[Record extracts — start]
(** The part of a round that finds block [i] of the file, allocating it when
    the inode has none. *)
Lemma pick_block d N T B idx i : view d N T B -> fs_inv T B -> plain T idx -> (i < 30)%nat ->
  exists b0 b d1 T1, i_blocks (T idx) !! i = Some b0 /\
    (if b0 =? 0 then
       block ← find_free_block 1920 d 17;
       blocks ← zset (i_blocks (T idx)) (Z.of_nat i) block;
       let inode1 := set_i_blocks (T idx) blocks in
       d1 ← write_inode d idx inode1;
       Some (d1, inode1)
     else Some (d, T idx)) = Some (d1, T1 idx) /\
    view d1 N T1 B /\ fs_inv T1 B /\ grows T T1 idx /\
    i_blocks (T1 idx) !! i = Some b /\ b <> 0.
Proof.
  intros Hv Hinv Hpl Hi30. pose proof Hpl as (Hi & Hu & Hd).
  destruct (v_inode _ _ _ _ Hv idx Hi) as [_ [Hs Hf Hw Hl]].
  destruct (lookup_lt_is_Some_2 (i_blocks (T idx)) i ltac:(lia)) as [b0 Hb0].
  destruct (Z.eqb_spec b0 0) as [->|Hne].
  2:{ exists b0, b0, d, T. rewrite (proj2 (Z.eqb_neq b0 0)) by done. by split_and!. }
  destruct (find_free_block_spec d N T B Hv 1920 17) as (b & Hff & Hb & Hnb & _);
    [lia|intros; lia|lia|].
  set (n := set_i_blocks (T idx) (<[i := b]> (i_blocks (T idx)))).
  destruct (write_inode_spec d N T B idx n Hv Hi) as (d1 & Hwi & Hv1).
  { split; try done; simpl; [|by rewrite length_insert].
    apply Forall_insert; [done|]. unfold word32. lia. }
  exists 0, b, d1, (<[idx := n]> T). rewrite fn_lookup_insert. split; [done|]. split.
  { cbn [Z.eqb]. rewrite Hff. cbn [mbind option_bind]. rewrite zset_nat by lia.
    cbn [mbind option_bind]. fold n. by rewrite Hwi. }
  assert (Hget : forall m c, <[i := b]> (i_blocks (T idx)) !! m = Some c ->
    (m = i /\ c = b) \/ (m <> i /\ i_blocks (T idx) !! m = Some c)).
  { intros m c [(-> & -> & _)|[? ?]]%list_lookup_insert_Some; auto. }
  assert (Hnin : forall m, i_blocks (T idx) !! m <> Some b).
  { intros m Hm. apply Hnb. exists idx. split; [done|]. apply inode_uses_spec.
    split; [done|]. by eapply list_elem_of_lookup_2. }
  split; [done|]. split; [|split; [|split; [by apply list_lookup_insert_eq; lia|lia]]].
  - apply inv_set_plain; try done; try apply (inv_file _ _ Hinv idx Hi Hu).
    + intros c [m Hm]%list_elem_of_lookup. apply Hget in Hm as [[-> ->]|[_ Hm]].
      * right. split; [done|]. unfold LAST_BLOCK. lia.
      * left. by eapply list_elem_of_lookup_2.
    + intros m k c [[-> ->]|[Hm1 Hm]]%Hget [[-> Hc]|[Hk1 Hk]]%Hget Hc0; try done; subst;
        try (by exfalso; eapply Hnin); by eapply (inv_distinct _ _ Hinv idx idx).
    + intros k Hk. destruct (inv_file _ _ Hinv idx Hi Hu) as [_ Hfl].
      destruct (Hfl k Hk) as (c & Hc & Hc0). exists c. split; [|done]. simpl.
      rewrite list_lookup_insert_ne; [done|]. intros ->. congruence.
  - split; simpl; try done; intros.
    + by rewrite fn_lookup_insert_ne.
    + by rewrite fn_lookup_insert.
    + by rewrite fn_lookup_insert.
    + rewrite fn_lookup_insert. simpl. rewrite list_lookup_insert_ne; [done|]. intros ->. congruence.
Qed.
[Record extracts — finish]
Exercise description -
Among the lines above, repeat exactly those from the line with "split; [done|]. split;" to the line with "try done; subst;", counting both ends.

Completed task -
  split; [done|]. split; [|split; [|split; [by apply list_lookup_insert_eq; lia|lia]]].
  - apply inv_set_plain; try done; try apply (inv_file _ _ Hinv idx Hi Hu).
    + intros c [m Hm]%list_elem_of_lookup. apply Hget in Hm as [[-> ->]|[_ Hm]].
      * right. split; [done|]. unfold LAST_BLOCK. lia.
      * left. by eapply list_elem_of_lookup_2.
    + intros m k c [[-> ->]|[Hm1 Hm]]%Hget [[-> Hc]|[Hk1 Hk]]%Hget Hc0; try done; subst;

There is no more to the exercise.